Vol. XVIII No. 1
September 2002

Linda Kent
Modern dance teacher

Linda Kent was born in Buffalo and earned a bachelor's degree in dance from Juilliard in 1968. A principal dancer with the Alvin Ailey American Dance Theater from 1968 to 1974 and the Paul Taylor Dance Company from 1975 to 1989, she has restaged Taylor's works for many companies-including at Juilliard, where she has been teaching since 1984.


Linda Kent with her husband Nick Lyndon and son Rory Lyndon
What's the most satisfying aspect of teaching for you?
There's that eureka! moment when someone you've been working with "gets it" and you see the light go on.

And the most frustrating?
When you've presented something as clearly as you can, and people just aren't ready to absorb it, for whatever reason.

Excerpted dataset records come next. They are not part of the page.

(** C1: the additions are the desired entries that are not current, the
    removals the current entries that are not desired; the two are
    disjoint, applying them to the current set in either order gives the
    desired set, and a duplicate in an input counts once.  On a healthy
    service that holds the group, and unless the duplicate-name check
    stops the update, [groupResourceUpdate] succeeds and its write calls
    are the update of the properties and then, for the members and the
    owners that are to be reconciled, one removal call that carries
    exactly the removals and one addition call whose payload carries
    exactly the additions (a call for an empty difference is left out,
    and a relationship that is not to be reconciled gets no call); the
    stored group then has exactly the desired members and owners. *)
Theorem C1_set_diff_reconciliation :
  (∀ current desired : list string,
     let additions := utils.Difference desired current in
     let removals := utils.Difference current desired in
     asSet additions = asSet desired ∖ asSet current ∧
     asSet removals = asSet current ∖ asSet desired ∧
     asSet additions ## asSet removals ∧
     (asSet current ∪ asSet additions) ∖ asSet removals = asSet desired ∧
     (asSet current ∖ asSet removals) ∪ asSet additions = asSet desired ∧
     NoDup additions ∧ NoDup removals) ∧
  (∀ (c : groups.Config) (w : World) (e : GroupEntry),
     healthy w →
     groups w !! resourceId w = Some e →
     nameIsFree c w →
     let id := resourceId w in
     let members := groups.gc_members_exists c && groups.HasChange c "members" in
     let owners := groups.gc_owners_exists c && groups.HasChange c "owners" in
     let removedMembers :=
       utils.Difference (elements (ge_members e)) (groups.gc_members c) in
     let addedMembers :=
       utils.Difference (groups.gc_members c) (elements (ge_members e)) in
     let removedOwners :=
       utils.Difference (elements (ge_owners e)) (groups.gc_owners c) in
     let addedOwners :=
       utils.Difference (groups.gc_owners c) (elements (ge_owners e)) in
     let r := groups.groupResourceUpdate c w in
     fst r = [] ∧
     (∃ e', groups (snd r) !! id = Some e' ∧
            ge_members e' =
              (if members then asSet (groups.gc_members c) else ge_members e) ∧
            ge_owners e' =
              (if owners then asSet (groups.gc_owners c) else ge_owners e)) ∧
     ∃ t patch withMembers withOwners,
       trace (snd r) = trace w ++ t ∧
       calls (List.filter isWrite t) =
         [GroupsUpdate patch] ++
         (if members
          then whenNonEmpty removedMembers (GroupsRemoveMembers id removedMembers) ++
               whenNonEmpty addedMembers (GroupsAddMembers withMembers)
          else []) ++
         (if owners
          then whenNonEmpty addedOwners (GroupsAddOwners withOwners) ++
               whenNonEmpty removedOwners (GroupsRemoveOwners id removedOwners)
          else []) ∧
       default_list (grp_Members withMembers) = addedMembers ∧
       default_list (grp_Owners withOwners) = addedOwners).
Proof.
  split.
  { intros current desired additions removals. unfold additions, removals.
    rewrite !asSet_Difference.
    destruct (reconcile_sets (asSet current) (asSet desired)) as (H1 & H2 & H3).
    repeat split; try apply NoDup_Difference; assumption. }
  intros c w e Hh He Hfree id members owners removedMembers addedMembers removedOwners
    addedOwners r.
  destruct (group_update_check c w Hh Hfree)
    as (w0 & t0 & Hblock & Hh0 & Hg0 & Hr0 & Ht0 & Hf0).
  fold id in Hblock, Hr0.
  assert (He0 : groups w0 !! id = Some e) by (rewrite Hg0; exact He).
  set (named := if groups.HasChange c "display_name"
                then groups.set_DisplayName (Some (groups.gc_display_name c))
                       (GroupsClient.set_grp_ID (Some id) emptyGroup)
                else GroupsClient.set_grp_ID (Some id) emptyGroup) in *.
  set (patch := if groups.HasChange c "description"
                then groups.set_Description (Some (groups.gc_description c)) named
                else named).
  assert (Hpatch : grp_ID patch = Some id ∧ grp_Members patch = None ∧
                   grp_Owners patch = None).
  { unfold patch, named.
    destruct (groups.HasChange c "description"), (groups.HasChange c "display_name"); done. }
  destruct Hpatch as (Hpid & Hpm & Hpo).
  set (e1 := GroupsClient.patch patch e).
  set (w1 := logged (mkEvent (GroupsUpdate patch) 204 true None)
               (set_groups (<[id := e1]> (groups w0)) w0)).
  assert (Hh1 : healthy w1) by healthy.
  assert (He1 : groups w1 !! id = Some e1) by (simpl; apply lookup_insert_eq).
  destruct (reconcileMembers_outcome c id patch w1 e1 Hpid Hpm Hh1 He1)
    as (g2 & w2 & e2 & t2 & Hrun2 & Hh2 & Hr2 & He2 & Hm2 & Ho2 & Hg2 & Hgo2 & Ht2 &
        withMembers & Hc2 & Hwm).
  rewrite Hpo in Hgo2.
  destruct (reconcileOwners_outcome c id g2 w2 e2 Hg2 Hgo2 Hh2 He2)
    as (g3 & w3 & e3 & t3 & Hrun3 & Hh3 & Hr3 & He3 & Ho3 & Hm3 & Ht3 &
        withOwners & Hc3 & Hwo).
  rewrite Ho2 in Hc3, Hwo, Ho3.
  change (ge_owners e1) with (ge_owners e) in Hc3, Hwo, Ho3.
  change (ge_members e1) with (ge_members e) in Hc2, Hwm, Hm2.
  assert (Hid3 : resourceId w3 = id) by (rewrite Hr3, Hr2; exact Hr0).
  assert (Hrun : groups.groupResourceUpdate c w =
                 ([], logged (mkEvent (GroupsListMembers id) 200 true None)
                        (logged (mkEvent (GroupsListOwners id) 200 true None)
                           (logged (mkEvent (GroupsGet id) 200 true (Some id)) w3)))).
  { unfold groups.groupResourceUpdate. cbv zeta.
    step. fold id.
    step_with ltac:(exact Hblock).
    fold patch. unfold GroupsClient.Update. rewrite Hpid.
    step_with ltac:(apply (Groups_onEntry_found _ _ _ _ e Hh0 He0)).
    fold e1. fold w1.
    step_with ltac:(exact Hrun2).
    step_with ltac:(exact Hrun3).
    rewrite <- Hid3. apply (group_read_run c w3 e3 Hh3). by rewrite Hid3. }
  unfold r. rewrite Hrun. cbn [fst snd].
  split; [reflexivity|]. split.
  - exists e3. split; [exact He3|]. split; [by rewrite Hm3 | exact Ho3].
  - exists (t0 ++ [mkEvent (GroupsUpdate patch) 204 true None] ++ t2 ++ t3 ++
            [mkEvent (GroupsGet id) 200 true (Some id);
             mkEvent (GroupsListOwners id) 200 true None;
             mkEvent (GroupsListMembers id) 200 true None]),
      patch, withMembers, withOwners.
    split; [|split; [|split]].
    + simpl. rewrite Ht3, Ht2. simpl. rewrite Ht0, <- !app_assoc. reflexivity.
    + rewrite !app_assoc, filter_isWrite_read, <- !app_assoc.
      rewrite !List.filter_app, !calls_app, Hf0, Hc2, Hc3. reflexivity.
    + exact Hwm.
    + exact Hwo.
Qed.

When did you first know you wanted to be a dancer/choreographer?
By age 8, I was saying I wanted to be in a modern dance company, but I had no clue what that meant. My mother had a book about Jacob's Pillow, and here were these people all dancing around outside, and it looked really neat. In high school, it seemed clear that there wasn't anything else I wanted to do more.

Is there a performance you've attended that changed the way you think about dance?
When I was 15 or so, I got a scholarship to Jacob's Pillow. Both Donald McKayle and Alvin Ailey still had their companies and came to perform, and those were my eureka! moments. God! The depth of feeling, the anguish and the joy! What spoke to me were the stories-these people and their relations to each other.

What's the most embarrassing moment you've had as a performer?
We were filming Paul Taylor's Rite of Spring for television at the American Dance Festival in North Carolina in the early 1980s. It was very warm and humid, and as I ran onstage, I saw this huge puddle of sweat just before I ran through it. I slipped and went down… I popped right back up and continued. I wasn't hurt. But when they edited the tape from those two evenings, they chose that part where I fell down! It was sort of blurred on camera and wasn't so visible-but you hear this loud boom! They left that in! Now, when I'm showing the tape whenever I'm staging the piece-we've used it at Juilliard, and when they're restaging it at Taylor-they'll just replay it over and over: "Look at Linda!" Boom! "Look at Linda!" Boom!

What is your proudest accomplishment in life?
My son. That was a part of my life I didn't want to miss. Dance was my calling, my passion… but creating a child and raising it is an amazing and humanizing experience. You watch the brain develop and the connections get made, and you wonder what's going to come out of their mouths next!

What "words of wisdom" can you offer young people entering the field today?
Don't forget how big the field is-and how small. It's important to find out what you don't know, and not to write off something and say "I'm not interested in that" or "I'll never need to know that, or want to do that." Be a giant sponge and just absorb everything, not just dance.